En el embarcadero, unos jóvenes soltaron sonoras carcajadas.
Norma miró en silencio a la niña. «¿Oyes, Dios —pensó— ¿Oyes?»
—Porque, según explicó el locutor, la tortuga también estaba envenenada por la contaminación del mar. Su cerebro y sus sentidos no funcionaban bien, y había perdido el..., el... ¿Cómo se llama cuando uno no sabe dónde está ni adonde quiere ir?
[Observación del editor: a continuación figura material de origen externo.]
(** The OCR call of the request is the one the handler makes for the image
    text [image], and the provider answers it with [visionRes]. *)
Definition ocr_call (h : host) (req : NextRequest)
    (difyApiKey googleApiKey : string) (prompt : value)
    (rq : fetch_request) (visionRes : fetch_response) : Prop :=
  exists parsed image base64Data,
    has_body req parsed /\
    opt_member parsed "image" = VStr image /\ image <> "" /\
    opt_member parsed "prompt" = prompt /\
    configured h difyApiKey googleApiKey /\
    split_comma_1 (VStr image) = inr base64Data /\
    rq = vision_request (VStr googleApiKey) base64Data /\
    fetch h rq = inr visionRes.

(** The OCR call succeeded and text [ocrText] was detected. *)
Definition ocr_succeeds (visionRes : fetch_response) (ocrText : value) : Prop :=
  exists visionData detections,
    ok visionRes = true /\
    res_json visionRes = inr visionData /\
    detections_of visionData = inr detections /\
    ocrText_of detections = inr ocrText /\
    truthy ocrText = true.

(** The workflow call that follows, answered with [workflowRes]. *)
Definition workflow_call (h : host) (difyApiKey : string)
    (ocrText prompt : value)
    (rq : fetch_request) (workflowRes : fetch_response) : Prop :=
  rq = workflow_request (difyApiUrl h) (VStr difyApiKey) ocrText prompt /\
  fetch h rq = inr workflowRes.


(** The body of a workflow call whose inputs are [ocr_text] and
    [user_prompt]. *)
Definition workflow_body (ocr_text user_prompt : value) : option string :=
  JSON_stringify
    (VObj [("inputs",
            VObj [("ocr_text", ocr_text); ("user_prompt", user_prompt)]);
           ("response_mode", VStr "blocking");
           ("user", VStr "image-extractor-user")]).

(** The text before the first comma, or all of it. *)
Fixpoint up_to_comma (s : string) : string :=
  match s with
  | EmptyString => EmptyString
  | String c rest =>
      if Ascii.eqb c comma then EmptyString else String c (up_to_comma rest)
  end.

(** The claim "whatever follows the first comma", in the spec's words. *)
Fixpoint after_first_comma (s : string) : option string :=
  match s with
  | EmptyString => None
  | String c rest =>
      if Ascii.eqb c comma then Some rest else after_first_comma rest
  end.

(** A property is present in an object. *)
Fixpoint has_prop (k : string) (props : list (string * value)) : bool :=
  match props with
  | [] => false
  | (k', _) :: rest => (k =? k')%string || has_prop k rest
  end.

Definition present (v : value) (k : string) : bool :=
  match v with
  | VObj props => has_prop k props
  | _ => false
  end.

(** The answer in the spec's words: the [result] field when it is
    present, and otherwise the serialized outputs. *)
Definition answer_by_presence (outputs : value) : value :=
  if present outputs "result" then opt_member outputs "result"
  else of_option_string (JSON_stringify_2 outputs).

(** The instruction in the spec's words: the default when the [prompt]
    field is absent, the supplied prompt otherwise. *)
Definition prompt_by_presence (parsed : value) : value :=
  if present parsed "prompt" then opt_member parsed "prompt"
  else VStr default_prompt.

End RouteVocabulary.

(** ** Sample surroundings for the examples *)

Definition sample_env : process_env :=
  {| DIFY_API_KEY := Some "dify-key";
     DIFY_API_URL := None;
     GOOGLE_VISION_API_KEY := Some "google-key" |}.

(** A host whose OCR provider answers [visionRes] and whose workflow
    provider answers [workflowRes]. *)
Definition sample_host (visionRes workflowRes : fetch_response) : host :=
  {| env := sample_env;
     fetch := fun rq =>
       if String.prefix "https://vision.googleapis.com/" (url rq)
       then inr visionRes else inr workflowRes |}.

(** A response whose body is the JSON text of [j]. *)
Definition json_response (s : Z) (j : value) : fetch_response :=
  {| res_status := s;
     res_text := inr (match JSON_stringify j with Some t => t | None => "" end);
     res_json := inr j |}.

(** A response whose body is a text that is not JSON. *)
Definition text_response (s : Z) (t : string) : fetch_response :=
  {| res_status := s;
     res_text := inr t;
     res_json := inl (Rejected "Unexpected token") |}.

Definition vision_found (text : string) : fetch_response :=
  json_response 200
    (VObj [("responses",
            VArr [VObj [("textAnnotations",
                         VArr [VObj [("description", VStr text)]])]])]).

Definition workflow_outputs (outputs : value) : fetch_response :=
  json_response 200 (VObj [("data", VObj [("outputs", outputs)])]).

Definition request_of (parsed : value) : NextRequest :=
  {| req_json := inr parsed |}.

Definition sample_image : string := "data:image/png;base64,AAAA".

Definition body_with_image : value := VObj [("image", VStr sample_image)].

Definition body_without_image : value := VObj [("prompt", VStr "read this")].

Definition body_with_empty_prompt : value :=
  VObj [("image", VStr sample_image); ("prompt", VStr "")].

Definition body_with_prompt : value :=
  VObj [("image", VStr sample_image); ("prompt", VStr "list the items")].

Definition body_with_commas : value := VObj [("image", VStr "a,b,c")].

(** The same host with the OCR credential unset. *)
Definition host_without_ocr_key (visionRes workflowRes : fetch_response)
  : host :=
  {| env := {| DIFY_API_KEY := Some "dify-key";
               DIFY_API_URL := None;
               GOOGLE_VISION_API_KEY := None |};
     fetch := fetch (sample_host visionRes workflowRes) |}.

Definition unavailable : fetch_response :=
  text_response 503 "service unavailable".

Definition vision_empty : fetch_response :=
  json_response 200
    (VObj [("responses", VArr [VObj [("textAnnotations", VArr [])]])]).

Definition outputs_with_result : value := VObj [("result", VStr "Item: Value")].
Definition outputs_without_result : value := VObj [("foo", VStr "bar")].
Definition outputs_with_empty_result : value := VObj [("result", VStr "")].

(** Text is detected and the workflow answers with [outputs]. *)
Definition host_with_outputs (outputs : value) : host :=
  sample_host (vision_found "Hello World") (workflow_outputs outputs).

Definition host_echo : host := host_with_outputs outputs_with_result.

(** Text is detected and the workflow provider is down. *)
Definition host_unavailable : host :=
  sample_host (vision_found "Hello World") unavailable.



(** The OCR provider answers with the status 600. *)
Definition host_out_of_range : host :=
  sample_host (text_response 600 "unknown") unavailable.

(** No text is detected. *)
Definition host_no_text : host := sample_host vision_empty unavailable.

Definition host_unconfigured : host :=
  host_without_ocr_key vision_empty unavailable.

Definition host_empty_result : host :=
  host_with_outputs outputs_with_empty_result.

Definition request_with_image : NextRequest := request_of body_with_image.

(** The OCR call that the sample hosts receive for [sample_image]. *)
Definition sample_vision_request : fetch_request :=
  vision_request (VStr "google-key") (VStr "AAAA").

(** ** Reasoning on the effects: what holds of the trace and the outcome *)

Section Post.
Context {E : JsEngine}.

(** [Q] holds of the trace and the outcome of [m]. *)
Definition post {A} (m : M A) (Q : list event -> result A -> Prop) : Prop :=
  Q (fst m) (snd m).

End Post.

(** ** Vocabulary of the statements about failures inside the handler *)

Section FailureVocabulary.
Context {E : JsEngine}.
—La tortuga había perdido el sentido de la orientación.
—¡Eso, el sentido de la orientación! —asintió Yeli.
Los altavoces difundían ahora la nostálgica melodía de Candilejas, la película de Charles Chaplin. Una voz masculina cantó:
Whenever we kiss, I worry and wonder...
—La tortuga había perdido el sentido de orientación, y no volvió al mar, sino que cada vez se adentraba más en la arena, en dirección contraria...
... your lips may be near, but where is your heart? -sonó la voz.
Los jóvenes del embarcadero seguían riendo.
—... y la pobre jadeaba de tanto esfuerzo. ¡Se le oía! —añadió Yeli—. Se arrastraba en dirección contraria con sus patas y sus aletas. ¡Daba una pena! La filmaron medio día más tarde, y casi ya no tenía fuerza... La arena quemaba... Y entonces...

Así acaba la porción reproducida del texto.